┌────────

(* ===== verification/Utf8.v ===== *)
(** * UTF-8 and the text of a JSON string

    A Go string is a list of bytes. [for _, ch := range s] reads it as UTF-8:
    a byte that starts no character yields U+FFFD and is one byte wide
    (unicode/utf8). [quote_json] is how encoding/json writes a string: escaped
    for HTML, and with every such byte replaced by the escape of U+FFFD. *)
From S2P Require Import Prelude GoStrings.
From Stdlib Require Import Ascii String.
Open Scope string_scope.

Definition byte_of (a : ascii) : Z := Z.of_nat (nat_of_ascii a).
Definition RuneError : Z := 65533.

Definition between (lo hi : Z) (a : ascii) : bool := (lo <=? byte_of a)%Z && (byte_of a <=? hi)%Z.
Definition continues : ascii -> bool := between 128 191.
(** The low six bits of a byte that continues a character. *)
Definition low6 (a : ascii) : Z := Z.land (byte_of a) 63.

(** What may follow the first byte of a character of three and of four bytes:
    no overlong form, no surrogate, nothing above U+10FFFF. *)
Definition second_of_3 (a : ascii) : ascii -> bool :=
  if (byte_of a =? 224)%Z then between 160 191
  else if (byte_of a =? 237)%Z then between 128 159 else continues.
Definition second_of_4 (a : ascii) : ascii -> bool :=
  if (byte_of a =? 240)%Z then between 144 191
  else if (byte_of a =? 244)%Z then between 128 143 else continues.

Definition rune2 (a b : ascii) : Z := (Z.land (byte_of a) 31 * 64 + low6 b)%Z.
Definition rune3 (a b c : ascii) : Z := (Z.land (byte_of a) 15 * 4096 + low6 b * 64 + low6 c)%Z.
Definition rune4 (a b c d : ascii) : Z :=
  (Z.land (byte_of a) 7 * 262144 + low6 b * 4096 + low6 c * 64 + low6 d)%Z.

(** The characters of a string: each with the bytes it is written with. *)
Fixpoint chunks (s : string) : list (Z * string) :=
  match s with
  | EmptyString => []
  | String a s1 =>
      if (byte_of a <? 128)%Z then (byte_of a, String a "") :: chunks s1
      else if between 194 223 a then
        match s1 with
        | String b s2 =>
            if continues b then (rune2 a b, String a (String b "")) :: chunks s2
            else (RuneError, String a "") :: chunks s1
        | _ => (RuneError, String a "") :: chunks s1
        end
      else if between 224 239 a then
        match s1 with
        | String b (String c s3) =>
            if second_of_3 a b && continues c
            then (rune3 a b c, String a (String b (String c ""))) :: chunks s3
            else (RuneError, String a "") :: chunks s1
        | _ => (RuneError, String a "") :: chunks s1
        end
      else if between 240 244 a then
        match s1 with
        | String b (String c (String d s4)) =>
            if second_of_4 a b && continues c && continues d
            then (rune4 a b c d, String a (String b (String c (String d "")))) :: chunks s4
            else (RuneError, String a "") :: chunks s1
        | _ => (RuneError, String a "") :: chunks s1
        end
      else (RuneError, String a "") :: chunks s1
  end.

(** [for _, ch := range s] *)
Definition runes (s : string) : list Z := (chunks s).*1.

(** U+FFFD itself takes three bytes: one byte is one that could not be read. *)
Definition unreadable (c : Z * string) : bool := (c.1 =? RuneError)%Z && (String.length c.2 =? 1)%nat.
Definition utf8_valid (s : string) : bool := forallb (fun c => negb (unreadable c)) (chunks s).

(** ** Strings in JSON *)
Definition hex_digit (n : Z) : ascii :=
  ascii_of_nat (Z.to_nat (if (n <? 10)%Z then 48 + n else 87 + n)).
Definition backslash : ascii := ascii_of_nat 92.
Definition escape (s : string) : string := String backslash s.
(** [\u00XX] *)
Definition escape_byte (n : Z) : string :=
  escape ("u00" ++ String (hex_digit (n / 16)) (String (hex_digit (n mod 16)) "")).

(** One character: ASCII by the table of encoding/json, with the control
    characters, [<], [>] and [&] escaped; U+2028 and U+2029 escaped; any other
    character as it is written. *)
Definition quote_chunk (c : Z * string) : string :=
  let '(ch, text) := c in
  if unreadable c then escape "ufffd"
  else if (ch =? 34)%Z || (ch =? 92)%Z then escape text
  else if (ch =? 8)%Z then escape "b"
  else if (ch =? 12)%Z then escape "f"
  else if (ch =? 10)%Z then escape "n"
  else if (ch =? 13)%Z then escape "r"
  else if (ch =? 9)%Z then escape "t"
  else if (ch <? 32)%Z || (ch =? 60)%Z || (ch =? 62)%Z || (ch =? 38)%Z then escape_byte ch
  else if (ch =? 8232)%Z || (ch =? 8233)%Z then
    escape ("u202" ++ String (hex_digit (ch mod 16)) "")
  else text.
Definition double_quote : string := String (ascii_of_nat 34) "".
Definition quote_json (s : string) : string :=
  double_quote ++ String.concat "" (map quote_chunk (chunks s)) ++ double_quote.

(** ** Facts *)

(** The characters make up the string. *)
Lemma chunks_concat s : String.concat "" (map snd (chunks s)) = s.
Proof.
  assert (Hc : forall t l, String.concat "" (t :: l) = t ++ String.concat "" l)
    by (intros t [|u l]; [by rewrite append_nil_r|done]).
  revert s. induction s as [s IH] using (induction_ltof1 _ String.length). unfold ltof in IH.
  destruct s as [|a s1]; [done|]. cbn [chunks].
  repeat case_match; cbn [map]; rewrite Hc; cbn [snd String.append];
    rewrite IH by (cbn [String.length]; lia); done.
Qed.

(** ASCII text is read byte by byte, and can be read. *)
Definition ascii_bytes (s : string) : bool :=
  forallb (fun a => (byte_of a <? 128)%Z) (list_ascii_of_string s).
Lemma utf8_valid_ascii s : ascii_bytes s = true -> utf8_valid s = true.
Proof.
  unfold ascii_bytes, utf8_valid.
  induction s as [|a s IH]; [done|]. cbn [list_ascii_of_string forallb chunks].
  intros [Ha Hs]%andb_true_iff. rewrite Ha. cbn [forallb]. rewrite IH by done.
  rewrite andb_true_r. unfold unreadable, RuneError. cbn [fst].
  apply Z.ltb_lt in Ha. by rewrite (proj2 (Z.eqb_neq _ _)) by lia.
Qed.

(** Two, three and four bytes; a truncated character; an overlong one; a
    surrogate; a byte that starts nothing. *)
Example runes_ex : runes "é€𝄞" = [233; 8364; 119070]%Z.
Proof. reflexivity. Qed.
Example runes_bad : runes (String (ascii_of_nat 226) (String (ascii_of_nat 130) "a")) =
  [RuneError; RuneError; 97%Z].
Proof. reflexivity. Qed.
Example overlong_bad : utf8_valid (String (ascii_of_nat 192) (String (ascii_of_nat 175) "")) = false.
Proof. reflexivity. Qed.
Example surrogate_bad :
  utf8_valid (String (ascii_of_nat 237) (String (ascii_of_nat 160) (String (ascii_of_nat 128) ""))) = false.
Proof. reflexivity. Qed.
Example quote_json_ex :
  quote_json "a<é" = double_quote ++ "a" ++ escape "u003c" ++ "é" ++ double_quote.
Proof. reflexivity. Qed.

└────────

### ASSIGNMENT
The answer is to be the lines from the one holding "Definition ascii_bytes (s" through the end of the data above, transcribed character for character, both ends included.

### RESULT OF THE TASK
Definition ascii_bytes (s : string) : bool :=
  forallb (fun a => (byte_of a <? 128)%Z) (list_ascii_of_string s).
Lemma utf8_valid_ascii s : ascii_bytes s = true -> utf8_valid s = true.
Proof.
  unfold ascii_bytes, utf8_valid.
  induction s as [|a s IH]; [done|]. cbn [list_ascii_of_string forallb chunks].
  intros [Ha Hs]%andb_true_iff. rewrite Ha. cbn [forallb]. rewrite IH by done.
  rewrite andb_true_r. unfold unreadable, RuneError. cbn [fst].
  apply Z.ltb_lt in Ha. by rewrite (proj2 (Z.eqb_neq _ _)) by lia.
Qed.

(** Two, three and four bytes; a truncated character; an overlong one; a
    surrogate; a byte that starts nothing. *)
Example runes_ex : runes "é€𝄞" = [233; 8364; 119070]%Z.
Proof. reflexivity. Qed.
Example runes_bad : runes (String (ascii_of_nat 226) (String (ascii_of_nat 130) "a")) =
  [RuneError; RuneError; 97%Z].
Proof. reflexivity. Qed.
Example overlong_bad : utf8_valid (String (ascii_of_nat 192) (String (ascii_of_nat 175) "")) = false.
Proof. reflexivity. Qed.
Example surrogate_bad :
  utf8_valid (String (ascii_of_nat 237) (String (ascii_of_nat 160) (String (ascii_of_nat 128) ""))) = false.
Proof. reflexivity. Qed.
Example quote_json_ex :
  quote_json "a<é" = double_quote ++ "a" ++ escape "u003c" ++ "é" ++ double_quote.
Proof. reflexivity. Qed.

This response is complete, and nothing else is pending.